#### [Assignment]
Copy the data below exactly.

.....

(** C6 (counterexample). The empty draft does not start with [/], yet
    submitting it sends no message at all. And the message of a draft goes
    to the conversation of the pane whose input received the key, which is
    not the conversation of the active pane when another pane is the
    active one: Enter in the pane bound to conversation 3 while the pane
    bound to conversation 4 is active sends to 3. *)
Lemma plain_draft_claim_fails :
  (startsWith "" "/" = false
   /\ isSubmission enterKey = true
   /\ allMessages
        (trace (snd (onKeydown paneA None "" enterKey (before "" storeFails))))
      = [])
  /\ (activeConversation [("pane-a", mkPane 3); ("pane-b", mkPane 4)]
        (Some "pane-b") = Some 4
      /\ isActivePane (Some "pane-b") (paneId paneA) = false
      /\ allMessages
           (trace (snd (onKeydown paneA None "hi" enterKey
                          (before "hi" storeFails))))
         = [(3, "hi")]).
Proof. repeat split; reflexivity. Qed.

(** C6 (amended). For every non-empty draft [s] that does not start with
    [/], submitting [s] with no modifier clears the draft and dispatches
    exactly one [sendMessage], with body [s] as typed, to the conversation
    of the pane whose input received the key; when that pane is the active
    pane of the record this is the conversation bound to the active pane.
    No timer is set and the store is not called. The handler awaits the
    send: it fulfils when the send does and rejects when the send is
    rejected, the draft staying cleared. *)
Theorem plain_draft_sent_once {PresetId : Type} (props : PaneProps)
    (conversation : option (Conversation PresetId)) (s : string)
    (e : KeyboardEvent) (w : World PresetId)
    (panes : list (string * Pane)) (activePaneId : option string) :
  s <> "" ->
  startsWith s "/" = false ->
  isSubmission e = true ->
  NoDup (map fst panes) ->
  In (paneId props, pane props) panes ->
  activePaneId = Some (paneId props) ->
  parse s = PlainMessage s
  /\ onKeydown props conversation s e w
     = (settled (dispatch_fulfils w
                   (sendMessage (conversationId (pane props)) s)),
        {| draft := "";
           db_addConversation := db_addConversation w;
           dispatch_fulfils := dispatch_fulfils w;
           trace := trace w ++
             [PreventDefault; SetMessageDraft "";
              Dispatch (sendMessage (conversationId (pane props)) s) true] |})
  /\ allMessages
       [PreventDefault (PresetId := PresetId); SetMessageDraft "";
        Dispatch (sendMessage (conversationId (pane props)) s) true]
     = [(conversationId (pane props), s)]
  /\ activeConversation panes activePaneId
     = Some (conversationId (pane props)).
Proof.
  intros Hne Hs He Hnd Hin ->. apply String.eqb_neq in Hne.
  assert (Hp : parse s = PlainMessage s)
    by (unfold parse; now rewrite Hne, Hs).
  split; [exact Hp|]. split; [|split; [reflexivity|]].
  - rewrite (onKeydown_perform _ props conversation s e He), Hp.
    apply perform_plain.
  - unfold activeConversation.
    now rewrite (find_pane_entry _ _ panes Hnd Hin).
Qed.

Lemma plain_draft_sent_once_witness :
  " hi there " <> ""
  /\ startsWith " hi there " "/" = false
  /\ isSubmission enterKey = true
  /\ NoDup (map fst [("pane-a", mkPane 3); ("pane-b", mkPane 4)])
  /\ In (paneId paneA, pane paneA) [("pane-a", mkPane 3); ("pane-b", mkPane 4)]
  /\ onKeydown paneA None " hi there " enterKey
       (before " hi there " storeFails)
     = (Fulfilled tt,
        {| draft := "";
           db_addConversation := storeFails;
           dispatch_fulfils := sendsFulfil;
           trace := [PreventDefault; SetMessageDraft "";
                     Dispatch (sendMessage 3 " hi there ") true] |})
  /\ fst (onKeydown paneA None " hi there " enterKey
            (beforeRejecting " hi there " storeFails))
     = Rejected
  /\ activeConversation [("pane-a", mkPane 3); ("pane-b", mkPane 4)]
       (Some "pane-a") = Some 3.
Proof.
  assert (Hnd : NoDup (map fst [("pane-a", mkPane 3); ("pane-b", mkPane 4)])).
  { cbn. repeat constructor; cbn; intuition discriminate. }
  assert (Hne : " hi there " <> "") by discriminate.
  split; [exact Hne|]. split; [reflexivity|]. split; [reflexivity|].
  split; [exact Hnd|]. split; [left; reflexivity|].
  split; [|split].
  - exact (proj1 (proj2
      (plain_draft_sent_once paneA None " hi there " enterKey
         (before " hi there " storeFails)
         [("pane-a", mkPane 3); ("pane-b", mkPane 4)] (Some "pane-a")
         Hne eq_refl eq_refl Hnd (or_introl eq_refl) eq_refl))).
  - rewrite (proj1 (proj2
      (plain_draft_sent_once paneA None " hi there " enterKey
         (beforeRejecting " hi there " storeFails)
         [("pane-a", mkPane 3); ("pane-b", mkPane 4)] (Some "pane-a")
         Hne eq_refl eq_refl Hnd (or_introl eq_refl) eq_refl))).
    reflexivity.
  - exact (proj2 (proj2 (proj2
      (plain_draft_sent_once paneA None " hi there " enterKey
         (before " hi there " storeFails)
         [("pane-a", mkPane 3); ("pane-b", mkPane 4)] (Some "pane-a")
         Hne eq_refl eq_refl Hnd (or_introl eq_refl) eq_refl)))).
Defined.

(** ** Sizing under a layout with scrollbars *)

.....

#### [Written solution]
(** C6 (counterexample). The empty draft does not start with [/], yet
    submitting it sends no message at all. And the message of a draft goes
    to the conversation of the pane whose input received the key, which is
    not the conversation of the active pane when another pane is the
    active one: Enter in the pane bound to conversation 3 while the pane
    bound to conversation 4 is active sends to 3. *)
Lemma plain_draft_claim_fails :
  (startsWith "" "/" = false
   /\ isSubmission enterKey = true
   /\ allMessages
        (trace (snd (onKeydown paneA None "" enterKey (before "" storeFails))))
      = [])
  /\ (activeConversation [("pane-a", mkPane 3); ("pane-b", mkPane 4)]
        (Some "pane-b") = Some 4
      /\ isActivePane (Some "pane-b") (paneId paneA) = false
      /\ allMessages
           (trace (snd (onKeydown paneA None "hi" enterKey
                          (before "hi" storeFails))))
         = [(3, "hi")]).
Proof. repeat split; reflexivity. Qed.

(** C6 (amended). For every non-empty draft [s] that does not start with
    [/], submitting [s] with no modifier clears the draft and dispatches
    exactly one [sendMessage], with body [s] as typed, to the conversation
    of the pane whose input received the key; when that pane is the active
    pane of the record this is the conversation bound to the active pane.
    No timer is set and the store is not called. The handler awaits the
    send: it fulfils when the send does and rejects when the send is
    rejected, the draft staying cleared. *)
Theorem plain_draft_sent_once {PresetId : Type} (props : PaneProps)
    (conversation : option (Conversation PresetId)) (s : string)
    (e : KeyboardEvent) (w : World PresetId)
    (panes : list (string * Pane)) (activePaneId : option string) :
  s <> "" ->
  startsWith s "/" = false ->
  isSubmission e = true ->
  NoDup (map fst panes) ->
  In (paneId props, pane props) panes ->
  activePaneId = Some (paneId props) ->
  parse s = PlainMessage s
  /\ onKeydown props conversation s e w
     = (settled (dispatch_fulfils w
                   (sendMessage (conversationId (pane props)) s)),
        {| draft := "";
           db_addConversation := db_addConversation w;
           dispatch_fulfils := dispatch_fulfils w;
           trace := trace w ++
             [PreventDefault; SetMessageDraft "";
              Dispatch (sendMessage (conversationId (pane props)) s) true] |})
  /\ allMessages
       [PreventDefault (PresetId := PresetId); SetMessageDraft "";
        Dispatch (sendMessage (conversationId (pane props)) s) true]
     = [(conversationId (pane props), s)]
  /\ activeConversation panes activePaneId
     = Some (conversationId (pane props)).
Proof.
  intros Hne Hs He Hnd Hin ->. apply String.eqb_neq in Hne.
  assert (Hp : parse s = PlainMessage s)
    by (unfold parse; now rewrite Hne, Hs).
  split; [exact Hp|]. split; [|split; [reflexivity|]].
  - rewrite (onKeydown_perform _ props conversation s e He), Hp.
    apply perform_plain.
  - unfold activeConversation.
    now rewrite (find_pane_entry _ _ panes Hnd Hin).
Qed.

Lemma plain_draft_sent_once_witness :
  " hi there " <> ""
  /\ startsWith " hi there " "/" = false
  /\ isSubmission enterKey = true
  /\ NoDup (map fst [("pane-a", mkPane 3); ("pane-b", mkPane 4)])
  /\ In (paneId paneA, pane paneA) [("pane-a", mkPane 3); ("pane-b", mkPane 4)]
  /\ onKeydown paneA None " hi there " enterKey
       (before " hi there " storeFails)
     = (Fulfilled tt,
        {| draft := "";
           db_addConversation := storeFails;
           dispatch_fulfils := sendsFulfil;
           trace := [PreventDefault; SetMessageDraft "";
                     Dispatch (sendMessage 3 " hi there ") true] |})
  /\ fst (onKeydown paneA None " hi there " enterKey
            (beforeRejecting " hi there " storeFails))
     = Rejected
  /\ activeConversation [("pane-a", mkPane 3); ("pane-b", mkPane 4)]
       (Some "pane-a") = Some 3.
Proof.
  assert (Hnd : NoDup (map fst [("pane-a", mkPane 3); ("pane-b", mkPane 4)])).
  { cbn. repeat constructor; cbn; intuition discriminate. }
  assert (Hne : " hi there " <> "") by discriminate.
  split; [exact Hne|]. split; [reflexivity|]. split; [reflexivity|].
  split; [exact Hnd|]. split; [left; reflexivity|].
  split; [|split].
  - exact (proj1 (proj2
      (plain_draft_sent_once paneA None " hi there " enterKey
         (before " hi there " storeFails)
         [("pane-a", mkPane 3); ("pane-b", mkPane 4)] (Some "pane-a")
         Hne eq_refl eq_refl Hnd (or_introl eq_refl) eq_refl))).
  - rewrite (proj1 (proj2
      (plain_draft_sent_once paneA None " hi there " enterKey
         (beforeRejecting " hi there " storeFails)
         [("pane-a", mkPane 3); ("pane-b", mkPane 4)] (Some "pane-a")
         Hne eq_refl eq_refl Hnd (or_introl eq_refl) eq_refl))).
    reflexivity.
  - exact (proj2 (proj2 (proj2
      (plain_draft_sent_once paneA None " hi there " enterKey
         (before " hi there " storeFails)
         [("pane-a", mkPane 3); ("pane-b", mkPane 4)] (Some "pane-a")
         Hne eq_refl eq_refl Hnd (or_introl eq_refl) eq_refl)))).
Defined.

(** ** Sizing under a layout with scrollbars *)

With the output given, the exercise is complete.